Militer au musée n'est donc pas nouveau. Utiliser son corps pour protester - les mains, dans ces cas précis - ne l'est pas non plus. "Ce qui est assez remarquable dans les manifestations écologistes, c'est l'engagement des corps. L'engagement militant au sens où il se met en scène, il peut être réprimé", estime Sylvie Ollitrault, chercheuse en sociologie du militantisme au CNRS. "On peut essayer de faire corps, s'accrocher à… (...) C'est ce qu'il y a de spécifique chez les écologistes".
Si les grandes marches pour le climat existent toujours, elles battent un peu de l'aile, selon Sylvie Ollitrault. "Depuis quelques années, il y a une désaffection des grands rassemblements, parce qu'on ne voit pas d'effets tangibles. Pour montrer l'urgence de la situation en ce moment, on assiste à une démultiplication des actes de désobéissance civile dans des espaces variés."
Provoquer de l'exaspération
Les actions dans les musées sont apparues cet été, mais elles ne sont déjà plus une priorité, selon l'activiste d'Ultima Generazione Michele Giuli. "Cette action a eu un grand impact médiatique, mais je crois qu'elle n'a pas d'impact réel", note-t-il.

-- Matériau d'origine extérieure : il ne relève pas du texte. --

(** [handleBuy].  When [getBuyEmojis] throws, the call ends there and
    nothing is enqueued. *)
Definition handleBuy (cfg : Config) (price : option Price) (currentSupply : JS.number)
    (signature buyerAddress : string) (voidAmount currentBalance : JS.number)
    (b : Bot) : Bot :=
  match price with
  | None => b
  | Some p =>
      let usdValue := (voidAmount * usd p)%float in
      let isArbitrage := isArbitrageBalance cfg currentBalance in
      if isArbitrage && JS.lt usdValue (MIN_ARB_USD cfg) then b
      else if negb isArbitrage && JS.lt usdValue (MIN_BUY_USD cfg) then b
      else match Ranks.getBuyEmojis usdValue isArbitrage with
           | None => b
           | Some emojis =>
               enqueue (buyMessage cfg p currentSupply signature buyerAddress
                                   voidAmount currentBalance emojis) b
           end
  end.

(** The handler call [processTransaction] ends with. *)
Definition dispatch (cfg : Config) (price : option Price) (currentSupply : JS.number)
    (e : option Event) (b : Bot) : Bot :=
  match e with
  | None => b
  | Some (Burn signature burner amount) =>
      handleBurn cfg price currentSupply signature burner amount b
  | Some (Buy signature who amount balance) =>
      handleBuy cfg price currentSupply signature who amount balance b
  end.

(** *** Main loop *)

(** How [pollForSwaps] ended: normally, or by throwing [err], of which
    [text] is [String(err)]. *)
Inductive PollResult : Type :=
| PollOk
| PollThrew (text : string).

(** What is thrown when the RPC answers with status 429:
    [new Error("429 Too Many Requests")]. *)
Definition RATE_LIMITED : PollResult := PollThrew "Error: 429 Too Many Requests".

(** One run of [pollLoop]: the clock reads [start] on entry and [finish]
    after the poll.  Returns the new [backoff] and the delay passed to
    [setTimeout]. *)
Definition pollLoop (cfg : Config) (result : PollResult) (start finish : Z)
    (backoff : Z) : Z * Z :=
  let backoff' :=
    match result with
    | PollOk => 1000
    | PollThrew text =>
        if JS.includes "429" text
        then Z.min (backoff * 2) 60000
        else backoff
    end in
  let elapsed := finish - start in
  let delay :=
    Z.max 0 (BASE_INTERVAL cfg - elapsed)
    + (if 1000 <? backoff' then backoff' else 0) in
  (backoff', delay).

(** The initial value of [backoff]. *)
Definition initialBackoff : Z := 1000.

(** [backoff] after a sequence of cycles, each given by its poll result and
    its two clock readings. *)
Definition backoffAfter (cfg : Config) (cycles : list (PollResult * Z * Z)) : Z :=
  fold_left (fun b '(r, s, f) => fst (pollLoop cfg r s f b)) cycles initialBackoff.

(** *** Swap polling *)

(** One entry of the answer to [getSignaturesForAddress]; [err] tells whether
    [sigInfo.err] is set. *)
Record SigInfo : Type := mkSig { signature : string; err : bool }.

(** The parameters of the request: [until] is sent only when
    [lastSignature] is truthy. *)
Record Request : Type := mkRequest { limit : Z; until : option string }.

Definition pollRequest (lastSignature : option string) : Request :=
  mkRequest 10
    (match lastSignature with
     | Some s => if JS.truthy s then Some s else None
     | None => None
     end).

(** What the request gave: [fetch] or [resp.json()] threw [e] ([text] is
    [String(e)]), the status was 429, the body carried an [error] ([json] is
    [JSON.stringify(data.error)]), or it carried [result], newest first (a
    missing [result] is the empty list). *)
Inductive RpcAnswer : Type :=
| RpcThrew (text : string)
| RpcStatus429
| RpcError (json : string)
| RpcResult (sigs : list SigInfo).
(** * WidgetFrame: access gating, message routing and notifiers

    A shallow embedding of [app/client/components/WidgetFrame.ts].

    JavaScript values that the file manipulates are represented directly:
    strings as [string], [Map] objects as [gmap], thrown exceptions as the
    [Throw] branch of [Outcome], and the objects whose methods have side
    effects (the grain-rpc endpoint, the wrapped implementations, the
    notifiers) as records threaded through the functions. *)

From stdpp Require Import base strings list gmap.
From Stdlib Require Import ZArith Lia.

Local Open Scope string_scope.
Local Open Scope nat_scope.
Local Open Scope list_scope.
Local Open Scope stdpp_scope.

(** ** JavaScript values and completions *)

Inductive JsValue : Type :=
| JsUndefined
| JsNull
| JsBool (b : bool)
| JsNumber (z : Z)
| JsString (s : string).

#[global] Instance JsValue_eq_dec : EqDecision JsValue.
Proof. solve_decision. Defined.

(** [new Error(message)]. *)
Inductive JsError : Type :=
| Error (message : string)
| TypeError (message : string).

#[global] Instance JsError_eq_dec : EqDecision JsError.
Proof. solve_decision. Defined.

Definition message (e : JsError) : string :=
  match e with Error s | TypeError s => s end.

(** A call either returns a value or throws. *)
Inductive Outcome (A : Type) : Type :=
| Return (a : A)
| Throw (e : JsError).
Arguments Return {A} a.
Arguments Throw {A} e.

(** JavaScript truthiness of an optional string ([!method], [msg.mdest]). *)
Definition truthy (s : option string) : bool :=
  match s with
  | None => false
  | Some s => negb (String.eqb s "")
  end.
Fixpoint all_chars (p : ascii -> bool) (s : string) : bool :=
  match s with
  | EmptyString => true
  | String c r => p c && all_chars p r
  end.

(** The characters at which none of the patterns of the parsers starts:
    all but the comma and the backtick. *)
Definition inert_char (c : ascii) : bool :=
  negb (Ascii.eqb c ",") && negb (Ascii.eqb c "`").

Definition not_dq (c : ascii) : bool := negb (Ascii.eqb c dq).

(** The sign of a rendered integer. *)
Definition sign_text (neg : bool) : string := if neg then "-" else "".

(** ** Example runs *)

Module Examples.

Definition doc_a : Document :=
  mkDocument "Workflow 789 failed to start." [("source", "kb-1")].

Definition doc_b : Document :=
  mkDocument "The trigger needs a valid API key." [("source", "kb-2")].

Definition claim_a : string := "Workflow 789 failed to start".

(** A run in which the verification model answers with a status outside
    the four values. *)
Definition env_unknown_status : Env :=
  mkEnv (fun _ => Ok "Why did workflow 789 not start?")
        (fun _ _ => Ok [doc_a; doc_b])
        (fun _ => Ok [2; 1])
        (fun _ _ => Ok "Workflow 789 failed to start.")
        (fun _ => Ok (json_dumps (JArr [JStr claim_a])))
        (fun _ _ =>
           Ok (json_dumps
                 (JObj [(claim_a,
                         JObj [("verification_status", JStr "UNVERIFIABLE");
                               ("confidence", JInt 50)])])))
        (fun _ => Ok "Limited verified information was found.").

(** A run in which the claim model lists the same claim twice. *)
Definition env_duplicate_claims : Env :=
  mkEnv (fun _ => Ok "Why did workflow 789 not start?")
        (fun _ _ => Ok [doc_a; doc_b])
        (fun _ => Ok [2; 1])
        (fun _ _ => Ok "Workflow 789 failed to start.")
        (fun _ => Ok (json_dumps (JArr [JStr claim_a; JStr claim_a])))
        (fun _ _ => Ok (json_dumps (JObj [(claim_a, verification "SUPPORTED" 90 "" "")])))
        (fun _ => Ok "Workflow 789 failed to start [Source: kb-1].").

(** A run in which the query model answers with blanks only. *)
Definition env_blank_refinement : Env :=
  mkEnv (fun _ => Ok "   ")
        (fun _ _ => Ok [doc_a; doc_b])
        (fun _ => Ok [2; 1])
        (fun _ _ => Ok "Workflow 789 failed to start.")
        (fun _ => Ok (json_dumps (JArr [JStr claim_a])))
        (fun _ _ => Ok (json_dumps (JObj [(claim_a, verification "SUPPORTED" 90 "" "")])))
        (fun _ => Ok "Workflow 789 failed to start [Source: kb-1].").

Et de compléter: "Ce que nous devons faire, c'est mener des actions de désobéissance civile qui créent une gêne économique plus importante. C'est la plus grande exaspération possible. C'est l'exaspération qui pousse les gouvernements à répondre. Finalement, je crois que ce type d'actions, faites trop de fois, ne constitue plus une nuisance mais devient une performance normalisée, une habitude pour les personnes. Il devient une mode."
Sujet radio: Mathilde Salamin
Adaptation web: Valentin Jordil
De multiples exemples dans l'histoire
En 1914, une suffragette canadienne, Mary Richardson, a lacéré sept fois la Vénus à son miroir de Diego Vélasquez (National Gallery, Londres) pour protester contre les conditions d'incarcération de sa compagne de lutte Emmeline Pankhurst.
La militante féministe disait détruire "l'image de la plus belle femme de la mythologie", car elle n'aimait pas "la façon dont les hommes la regardaient bouche bée toute la journée".
En 1974, le marchand d'art Tony Shafrazi a écrit à la peinture rouge sur Guernica de Pablo Picasso, alors exposé au MoMa de New York, les mots "Kill lies all" pour protester contre la Guerre du Vietnam. "Guernica est une œuvre vivante. Moi, je l'ai juste fait crier. D'une manière ou d'une autre, cela a réveillé tout le monde. C'était le but", expliquait-t-il plusieurs années après son geste.